Great Throughts Treasury

This site is dedicated to the memory of Dr. Alan William Smolowe who gave birth to the creation of this database.

John Steinbeck, fully John Ernst Steinbeck

American Author known for his Pulitzer Prize-winning novel The Grapes of Wrath, Of Mice and Men and East of Eden. Winner of Nobel Prize in Literature.

"A plan is a real thing, and things projected are experienced."

"If then this tendency toward collectivization is a mutation there is no reason to suppose it is for the better. It is a rule in paleontology that ornamentation and complication precede extinction. And our mutation, of which the assembly line, the collective farm, the mechanized army, and the mass production of food are evidences or even symptoms, might well correspond to the thickening armor of the great reptiles—a tendency that can end only in extinction."

"Now, there are many millions in their sects and churches who feel the order, 'Do thou,' and throw their weight into obedience. And there are millions more who feel predestination in 'Thou shalt.' Nothing they may do can interfere with what will be. But 'Thou mayest'! Why, that makes a man great, that gives him stature with the gods, for in his weakness and his filth and his murder of his brother he has still the great choice. He can choose his course and fight it through and win."

"Critics are the eunuchs of literature. They stand by in envious awe while the whole man and his partner demonstrate the art of living."

"I know three things will never be believed - the true, the probable, and the logical."

"Can a man think out his life, or must he just tag along?"

"This is the thing to bomb. This is the beginning—from "I" to "we". If you who own the things people must have could understand this, you might preserve yourself. If you could separate causes from results, if you could know that Paine, Marx, Jefferson, Lenin were results, not causes, you might survive. But that you cannot know. For the quality of owning freezes you forever into "I", and cuts you off forever from the "we". "

"Death is a personal matter, arousing sorrow, despair, fervor, or dry-hearted philosophy. Funerals, on the other hand, are social functions. Imagine going to a funeral without first polishing the automobile. Imagine standing at a graveside not dressed in your best dark suit and your best black shoes, polished delightfully. Imagine sending flowers to a funeral with no attached card to prove you had done the correct thing. In no social institution is the codified ritual of behavior more rigid than in funerals. Imagine the indignation if the minister altered his sermon or experimented with facial expression. Consider the shock if, at the funeral parlors, any chairs were used but those little folding yellow torture chairs with the hard seats. No, dying, a man may be loved, hated, mourned, missed; but once dead he becomes the chief ornament of a complicated and formal social celebration."

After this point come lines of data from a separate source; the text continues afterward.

Lemma short_holds_insert junk junk' s n v c : short_holds s c -> (n <= length c)%nat -> vsize v < 64 ->
  exists s', Short.insert junk junk' s n v = Ok s' /\ sh_nullable s' = sh_nullable s /\ short_holds s' (list_insert_at n (view (sh_nullable s) v) c).
Proof.
  intros (raw & Hok & ->) Hn Hv. rewrite length_map in Hn. pose proof (so_size _ _ Hok) as Hsz. unfold Short.insert. fold (vsize v).
  rewrite (proj2 (Nat.leb_le _ _)), (proj2 (Z.ltb_lt _ max_width)) by (unfold max_width; lia). cbn [negb orb]. set (m := realloc junk _ _). set (m' := blit m _ m _ _).
  destruct (short_set false junk' (mkShort (sh_nullable s) (S (sh_size s)) (sh_width s) m') n v (list_insert_at n None raw)) as (s' & E & Hs'); [|done|cbn; by rewrite length_list_insert_at, Hsz|rewrite length_list_insert_at; lia|done|].
  - assert (Hlk : forall i w, list_insert_at n None raw !! i = Some w -> i <> n -> raw !! (if (i <? n)%nat then i else i - 1)%nat = Some w).
    { intros i w Hi Hne. rewrite lookup_list_insert_at in Hi by done. destruct (Nat.ltb_spec i n); [done|]. by rewrite (proj2 (Nat.eqb_neq i n)) in Hi. }
    destruct (so_width _ _ Hok) as [[Hw Hall]|[Hw Hb]]; [left|right]; split; try done.
    + intros i w Hi Hne. symmetry. exact (Forall_lookup_1 _ _ _ _ Hall (Hlk i w Hi Hne)).
    + cbn [sh_width sh_data]. apply widths_range in Hw. intros i w Hi Hne. pose proof (Hlk i w Hi Hne) as Hr. revert Hr. destruct (Nat.ltb_spec i n) as [Hlt|Hge]; intros Hr.
      all: destruct (Hb _ w Hr) as [Hbr Hs]; split; [|done]; apply lookup_lt_Some in Hr; intros k Hk; unfold m', blit.
      * assert (Hi1 : Z.of_nat i * sh_width s + sh_width s <= Z.of_nat n * sh_width s <= Z.of_nat (sh_size s) * sh_width s) by nia. rdec; [lia|]. unfold m. rewrite realloc_same by lia. by apply Hbr.
      * assert (Hr2 : (i - 1 < sh_size s)%nat) by (rewrite <- Hsz; exact Hr). assert (Hi1 : Z.of_nat (n + 1) * sh_width s <= Z.of_nat i * sh_width s) by nia. assert (Hi2 : Z.of_nat i * sh_width s <= Z.of_nat (sh_size s) * sh_width s) by (apply Z.mul_le_mono_nonneg_r; lia).
        replace (Z.of_nat (i - 1) * sh_width s) with (Z.of_nat i * sh_width s - sh_width s) in Hbr by (rewrite Nat2Z.inj_sub by lia; lia). replace (Z.of_nat (sh_size s - n)) with (Z.of_nat (sh_size s) - Z.of_nat n) by lia.
        rdec; [|lia]. unfold m. rewrite realloc_same by lia. rewrite <- Hbr by done. f_equal. lia.
  - exists s'. split; [done|]. cbn [sh_nullable] in Hs'. destruct Hs' as [-> Hs']. split; [done|]. unfold list_insert_at in *. rewrite map_app in Hs'. cbn [map] in Hs'. rewrite <- firstn_map, <- skipn_map in Hs'. 
    replace n with (length (take n (map (view (sh_nullable s)) raw))) in Hs' at 1 by (rewrite length_take, length_map; lia). rewrite <- (Nat.add_0_r (length _)) in Hs'. by rewrite insert_app_r in Hs'.
Qed.

Lemma short_holds_erase s n c : short_holds s c -> (n < length c)%nat ->
  exists s', Short.erase s n = Ok s' /\ sh_nullable s' = sh_nullable s /\ short_holds s' (list_erase_range n (S n) c).
Proof.
  intros (raw & Hok & ->) Hn. rewrite length_map in Hn. pose proof (so_size _ _ Hok) as Hsz. unfold Short.erase. rewrite (proj2 (Nat.ltb_lt n _)) by lia. cbn [negb]. eexists. split; [done|]. split; [done|].
  exists (list_erase_range n (S n) raw). cbn [sh_nullable]. split; [|unfold list_erase_range; by rewrite map_app, firstn_map, skipn_map].
  split; [cbn; unfold list_erase_range; rewrite length_app, length_take, length_drop; lia|]. cbn [sh_width sh_data]. destruct (so_width _ _ Hok) as [[Hw Hall]|[Hw Hb]]; [left|right]; split; try done; [by apply Forall_erase|].
  apply widths_range in Hw. set (w := sh_width s) in *. intros i v Hi. rewrite lookup_list_erase_range in Hi by lia. replace (i + (S n - n))%nat with (S i) in Hi by lia. destruct (Nat.ltb_spec i n) as [Hlt|Hge].
  - destruct (Hb i v Hi) as [Hbr Hs]. split; [|done]. eapply block_at_ext; [|exact Hbr]. intros x Hx. destruct (_ <? _)%nat; [|done]. unfold blit. assert (Z.of_nat i * w + w <= Z.of_nat n * w) by nia. rdec; [lia|done].
  - destruct (Hb (S i) v Hi) as [Hbr Hs]. split; [|done]. apply lookup_lt_Some in Hi. rewrite (proj2 (Nat.ltb_lt _ _)) by lia. intros k Hk. unfold blit. assert (Z.of_nat n * w <= Z.of_nat i * w) by nia. assert (Z.of_nat i * w + w + w <= Z.of_nat (sh_size s) * w) by nia.
    rdec; [|lia]. rewrite <- Hbr by done. f_equal. lia.
Qed.

Lemma short_holds_truncate s n c : short_holds s c -> (n <= length c)%nat ->
  exists s', Short.truncate s n = Ok s' /\ sh_nullable s' = sh_nullable s /\ short_holds s' (take n c).
Proof.
  intros (raw & Hok & ->) Hn. rewrite length_map in Hn. pose proof (so_size _ _ Hok) as Hsz. unfold Short.truncate. rewrite (proj2 (Nat.leb_le _ _)) by lia. cbn [negb]. destruct (Nat.eqb_spec n (sh_size s)) as [->|Hne].
  - eexists. split; [done|]. split; [done|]. exists raw. split; [done|]. rewrite take_ge; [done|]. rewrite length_map. lia.
  - eexists. split; [done|]. split; [done|]. exists (take n raw). cbn [sh_nullable]. split; [|by rewrite firstn_map]. split; [cbn; rewrite length_take; lia|]. cbn [sh_width sh_data]. destruct (Nat.eqb_spec n 0) as [->|Hn0].
    + left. by split; [|constructor].
    + destruct (so_width _ _ Hok) as [[Hw Hall]|[Hw Hb]]; [left; split; [done|by apply Forall_take]|right]. split; [done|]. intros i v Hi. apply lookup_take_Some in Hi as [Hi _]. by apply Hb.
Qed.

(** *** Searching *)

Lemma find_loop_first n p (P : nat -> Prop) b e : e = (b + n)%nat -> (forall i, (b <= i < e)%nat -> p i = true <-> P i) -> is_first P b e (Short.find_loop n p b).
Proof.
  intros ->. revert b. induction n as [|n IH]; intros b Hp; cbn [Short.find_loop]; [apply is_first_nil; lia|]. destruct (p b) eqn:E.
  - apply is_first_here; [lia|]. apply Hp; [lia|done].
  - apply is_first_next; [intros H; apply Hp in H; [congruence|lia]|]. replace (b + S n)%nat with (S b + n)%nat by lia. apply IH. intros i Hi. apply Hp. lia.
Qed.

Lemma vsize_view n v : vsize (view n v) = vsize v.
Proof. by destruct v, n. Qed.

Lemma default_null s v : Short.is_default s v = true -> view (sh_nullable s) v = view (sh_nullable s) None.
Proof. unfold Short.is_default, view. destruct (sh_nullable s), v as [[|]|]; done. Qed.

Lemma view_eq_size s v w : view (sh_nullable s) v = view (sh_nullable s) w -> vsize v = vsize w.
Proof. intros E. by rewrite <- (vsize_view (sh_nullable s) v), E, vsize_view. Qed.

(** The three tests that the loops make, on a block of a value. *)
Lemma test_default s i raw r v : short_ok s raw -> raw !! i = Some r -> Short.is_default s v = true ->
  (if sh_nullable s then Short.is_null s i else (bd_size (Short.get s i) =? 0)%nat) = true <-> view (sh_nullable s) r = view (sh_nullable s) v.
Proof.
  intros Hok Hr Hd. rewrite (default_null s v Hd). unfold Short.is_null. rewrite (short_get s raw i r Hok Hr). destruct (sh_nullable s), r as [[|x l]|]; cbn; by split.
Qed.

Lemma test_empty s i r v : block_at (sh_data s) (sh_width s) (Z.of_nat i * sh_width s) r -> vsize r < sh_width s <= 64 -> Short.is_default s v = false -> vsize v = 0 ->
  (Short.data_size s i =? 0) = true <-> view (sh_nullable s) r = view (sh_nullable s) v.
Proof.
  intros Hb Hs Hd Hv. rewrite (data_size_at s i r Hb Hs), Z.eqb_eq. unfold Short.is_default, vsize, bd_size in *. destruct (sh_nullable s); [|by destruct v as [[|]|]]. destruct v as [[|]|]; try done. destruct r as [[|x l]|]; cbn; by split.
Qed.

Lemma test_value s i r v : block_at (sh_data s) (sh_width s) (Z.of_nat i * sh_width s) r -> vsize r < sh_width s <= 64 -> 0 < vsize v < sh_width s ->
  bool_decide (slice (sh_data s) (Z.of_nat i * sh_width s) (vsize v) = bd_data v) && (Short.data_size s i =? vsize v) = true <-> view (sh_nullable s) r = view (sh_nullable s) v.
Proof.
  intros Hb Hs Hv. rewrite andb_true_iff, bool_decide_eq_true, (data_size_at s i r Hb Hs), Z.eqb_eq. split.
  - intros [E1 E2]. destruct r as [l|]; [|lia]. assert (Hl : vsize (Some l) = vsize v) by (by rewrite <- E2). rewrite (block_slice _ _ _ _ _ Hb), take_ge in E1 by (unfold vsize, bd_size in *; lia).
    destruct v as [k|]; [|unfold vsize, bd_size in Hv; cbn in Hv; lia]. cbn in E1. by subst k.
  - intros E. pose proof (view_eq_size s r v E) as Ev. destruct v as [k|]; [|unfold vsize, bd_size in Hv; cbn in Hv; lia]. destruct r as [l|]; [|unfold vsize, bd_size in Ev; cbn in Ev; unfold vsize, bd_size in Hv; cbn in Hv; lia].
    cbn in E. injection E as ->. split; [|done]. rewrite (block_slice _ _ _ _ _ Hb), take_ge by (unfold vsize, bd_size in *; cbn in *; lia). done.
Qed.

Lemma short_find_first s c v b e : short_holds s c -> (b <= e <= length c)%nat -> (b < e \/ e = length c)%nat ->
  exists r, Short.find_first s v b e = Ok r /\ is_first (fun i => c !! i = Some (view (sh_nullable s) v)) b e r.
Proof.
  intros (raw & Hok & ->) Hbe Hne. rewrite length_map in *. pose proof (so_size _ _ Hok) as Hsz. unfold Short.find_first. rewrite <- Hsz. rewrite !(proj2 (Nat.leb_le _ _)) by lia. cbn [negb andb].
  assert (Hraw : forall i, (b <= i < e)%nat -> exists r, raw !! i = Some r /\ map (view (sh_nullable s)) raw !! i = Some (view (sh_nullable s) r)).
  { intros i Hi. destruct (lookup_lt_is_Some_2 raw i) as [r Hr]; [lia|]. exists r. split; [done|]. by rewrite list_lookup_fmap, Hr. }
  assert (Hiff : forall p : nat -> bool, (forall i r, (b <= i < e)%nat -> raw !! i = Some r -> p i = true <-> view (sh_nullable s) r = view (sh_nullable s) v) ->
    exists r, Ok (Short.find_loop (e - b) p b) = Ok r /\ is_first (fun i => map (view (sh_nullable s)) raw !! i = Some (view (sh_nullable s) v)) b e r).
  { intros p Hp. eexists. split; [done|]. apply find_loop_first; [lia|]. intros i Hi. destruct (Hraw i Hi) as (r & Hr & ->). rewrite (Hp i r Hi Hr). split; congruence. }
  fold (vsize v). destruct (so_width _ _ Hok) as [[Hw Hall]|[Hw Hb]].
  - rewrite Hw. cbn [Z.eqb]. eexists. split; [done|]. assert (Hn : forall i, (b <= i < e)%nat -> map (view (sh_nullable s)) raw !! i = Some (view (sh_nullable s) None)).
    { intros i Hi. destruct (Hraw i Hi) as (r & Hr & ->). pose proof (Forall_lookup_1 _ _ _ _ Hall Hr) as E. cbn in E. by subst r. }
    destruct (Short.is_default s v) eqn:Ed; cbn [andb].
    + destruct (Nat.ltb_spec b (length raw)); [|apply is_first_nil; lia]. apply is_first_here; [lia|]. rewrite (default_null s v Ed). apply Hn. lia.
    + intros i Hi E. rewrite Hn in E by done. injection E as E. unfold Short.is_default, view in *. destruct (sh_nullable s), v as [[|]|]; done.
  - pose proof (widths_range _ Hw). rewrite (proj2 (Z.eqb_neq _ _)) by lia. destruct (Z.leb_spec (sh_width s) (vsize v)) as [Hle|Hlt].
    + eexists. split; [done|]. intros i Hi E. destruct (Hraw i Hi) as (r & Hr & E'). rewrite E' in E. injection E as E. apply view_eq_size in E. destruct (Hb i r Hr). lia.
    + destruct (Short.is_default s v) eqn:Ed; [apply Hiff; intros i r _ Hr; by apply (test_default s i raw)|].
      destruct (Z.eqb_spec (vsize v) 0) as [E0|E0]; apply Hiff; intros i r _ Hr; destruct (Hb i r Hr) as [Hbi Hsi]; [apply test_empty; [done|lia|done|done]|].
      apply test_value; [done|lia|]. pose proof (vsize_nonneg v). lia.
Qed.

(** ** Leaves of strings hold the list of their strings *)

(** ** Big blobs with a zero byte behind each string *)

Definition big_of (c : list StringData) : ArrayBigBlobs := map (fmap (fun l => One (l ++ [0]))) c.

Definition string_fits (v : StringData) : Prop := vsize v < max_binary_size.

Lemma new_blob_string l : string_fits (Some l) -> new_blob l true = Ok (One (l ++ [0])).
Proof.
  intros Hl. destruct (new_blob_spec l true) as (b & E & _ & Hb). unfold string_fits, vsize, bd_size in Hl. cbn in Hl. unfold zero_term in Hb. rewrite (proj2 (Z.ltb_ge _ _)) in Hb by (unfold zlen; lia). by rewrite E, Hb.
Qed.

"The words are meaningless except in terms of feeling. Does anyone act as the result of thought or does feeling stimulate action and sometimes thought implement it."

"The writer is delegated to declare and to celebrate man's proven capacity for greatness of heart and spirit - for gallantry in defeat - for courage, compassion and love. In the endless war against weakness and despair, these are the bright rally-flags of hope and of emulation."

"There's an awful lot of inactive kindness which is nothing but laziness, not wanting any trouble, confusion, or effort."

"If everything is coming your way, you are probably in the wrong lane. Adversity and defeat are more conducive to spiritual growth than prosperity and victory."